Of all the entries below, only the lines from the one with "(* ===== verification/Otp.v ===== *)" up to and including the one with "is consumed. An" are to be duplicated exactly.

SOURCE MATERIAL =
*** Block opens ***

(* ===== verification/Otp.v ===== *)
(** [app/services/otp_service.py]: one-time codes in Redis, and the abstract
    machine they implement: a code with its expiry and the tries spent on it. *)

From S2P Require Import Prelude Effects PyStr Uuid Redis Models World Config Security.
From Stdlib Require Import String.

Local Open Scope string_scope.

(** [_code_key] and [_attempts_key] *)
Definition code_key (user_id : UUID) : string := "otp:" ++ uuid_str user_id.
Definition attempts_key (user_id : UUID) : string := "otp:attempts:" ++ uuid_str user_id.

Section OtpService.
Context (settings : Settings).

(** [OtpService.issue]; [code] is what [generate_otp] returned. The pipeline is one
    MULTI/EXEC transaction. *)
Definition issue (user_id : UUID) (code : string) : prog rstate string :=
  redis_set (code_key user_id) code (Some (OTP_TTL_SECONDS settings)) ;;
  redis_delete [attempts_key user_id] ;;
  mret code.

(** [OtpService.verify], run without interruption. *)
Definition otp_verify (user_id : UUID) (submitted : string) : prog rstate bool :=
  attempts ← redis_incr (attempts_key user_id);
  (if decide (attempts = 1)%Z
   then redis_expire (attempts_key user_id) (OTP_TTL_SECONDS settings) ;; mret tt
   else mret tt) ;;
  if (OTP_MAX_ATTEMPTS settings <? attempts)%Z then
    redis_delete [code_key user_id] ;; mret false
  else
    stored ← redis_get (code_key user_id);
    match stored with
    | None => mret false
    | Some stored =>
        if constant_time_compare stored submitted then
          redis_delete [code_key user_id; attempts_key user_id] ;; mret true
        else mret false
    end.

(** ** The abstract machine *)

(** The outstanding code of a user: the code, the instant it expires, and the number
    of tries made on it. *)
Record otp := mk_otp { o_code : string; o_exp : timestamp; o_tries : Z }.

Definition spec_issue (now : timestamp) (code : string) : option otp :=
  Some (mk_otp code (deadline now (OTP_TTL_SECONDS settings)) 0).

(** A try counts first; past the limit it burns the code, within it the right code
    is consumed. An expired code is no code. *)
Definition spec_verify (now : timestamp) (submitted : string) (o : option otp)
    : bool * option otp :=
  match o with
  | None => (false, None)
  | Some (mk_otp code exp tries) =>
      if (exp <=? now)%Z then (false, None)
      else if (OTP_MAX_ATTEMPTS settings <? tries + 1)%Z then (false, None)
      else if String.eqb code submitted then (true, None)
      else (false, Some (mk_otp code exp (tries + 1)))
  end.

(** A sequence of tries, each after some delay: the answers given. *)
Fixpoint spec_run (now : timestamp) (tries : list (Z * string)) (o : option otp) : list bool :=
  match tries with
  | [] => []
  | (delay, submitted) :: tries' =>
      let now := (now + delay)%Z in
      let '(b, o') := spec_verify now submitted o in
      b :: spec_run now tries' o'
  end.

*** Block closes ***
*** Block opens ***

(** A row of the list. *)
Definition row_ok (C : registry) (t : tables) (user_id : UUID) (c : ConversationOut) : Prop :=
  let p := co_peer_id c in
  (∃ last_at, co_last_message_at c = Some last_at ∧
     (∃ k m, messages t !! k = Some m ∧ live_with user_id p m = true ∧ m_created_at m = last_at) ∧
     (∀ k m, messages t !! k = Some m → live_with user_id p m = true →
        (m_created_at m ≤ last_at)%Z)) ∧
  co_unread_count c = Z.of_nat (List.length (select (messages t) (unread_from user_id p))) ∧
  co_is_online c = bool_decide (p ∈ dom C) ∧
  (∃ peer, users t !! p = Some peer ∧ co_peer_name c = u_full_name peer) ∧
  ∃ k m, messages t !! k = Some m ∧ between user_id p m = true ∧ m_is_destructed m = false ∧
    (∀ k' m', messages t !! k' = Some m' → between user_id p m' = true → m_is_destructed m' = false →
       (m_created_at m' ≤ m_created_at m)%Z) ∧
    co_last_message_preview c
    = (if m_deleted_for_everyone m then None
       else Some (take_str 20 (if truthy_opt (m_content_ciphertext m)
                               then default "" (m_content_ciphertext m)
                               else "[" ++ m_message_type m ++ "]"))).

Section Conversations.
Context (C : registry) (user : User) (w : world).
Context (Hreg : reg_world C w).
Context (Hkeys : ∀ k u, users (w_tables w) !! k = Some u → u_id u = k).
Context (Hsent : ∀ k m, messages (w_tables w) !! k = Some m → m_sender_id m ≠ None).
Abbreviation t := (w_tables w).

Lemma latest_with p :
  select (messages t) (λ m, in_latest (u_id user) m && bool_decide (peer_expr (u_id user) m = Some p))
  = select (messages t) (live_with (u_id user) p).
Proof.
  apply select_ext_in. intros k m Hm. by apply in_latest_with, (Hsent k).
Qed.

*** Block closes ***

EXERCISE OUTPUT =
(* ===== verification/Otp.v ===== *)
(** [app/services/otp_service.py]: one-time codes in Redis, and the abstract
    machine they implement: a code with its expiry and the tries spent on it. *)

From S2P Require Import Prelude Effects PyStr Uuid Redis Models World Config Security.
From Stdlib Require Import String.

Local Open Scope string_scope.

(** [_code_key] and [_attempts_key] *)
Definition code_key (user_id : UUID) : string := "otp:" ++ uuid_str user_id.
Definition attempts_key (user_id : UUID) : string := "otp:attempts:" ++ uuid_str user_id.

Section OtpService.
Context (settings : Settings).

(** [OtpService.issue]; [code] is what [generate_otp] returned. The pipeline is one
    MULTI/EXEC transaction. *)
Definition issue (user_id : UUID) (code : string) : prog rstate string :=
  redis_set (code_key user_id) code (Some (OTP_TTL_SECONDS settings)) ;;
  redis_delete [attempts_key user_id] ;;
  mret code.

(** [OtpService.verify], run without interruption. *)
Definition otp_verify (user_id : UUID) (submitted : string) : prog rstate bool :=
  attempts ← redis_incr (attempts_key user_id);
  (if decide (attempts = 1)%Z
   then redis_expire (attempts_key user_id) (OTP_TTL_SECONDS settings) ;; mret tt
   else mret tt) ;;
  if (OTP_MAX_ATTEMPTS settings <? attempts)%Z then
    redis_delete [code_key user_id] ;; mret false
  else
    stored ← redis_get (code_key user_id);
    match stored with
    | None => mret false
    | Some stored =>
        if constant_time_compare stored submitted then
          redis_delete [code_key user_id; attempts_key user_id] ;; mret true
        else mret false
    end.

(** ** The abstract machine *)

(** The outstanding code of a user: the code, the instant it expires, and the number
    of tries made on it. *)
Record otp := mk_otp { o_code : string; o_exp : timestamp; o_tries : Z }.

Definition spec_issue (now : timestamp) (code : string) : option otp :=
  Some (mk_otp code (deadline now (OTP_TTL_SECONDS settings)) 0).

(** A try counts first; past the limit it burns the code, within it the right code
    is consumed. An expired code is no code. *)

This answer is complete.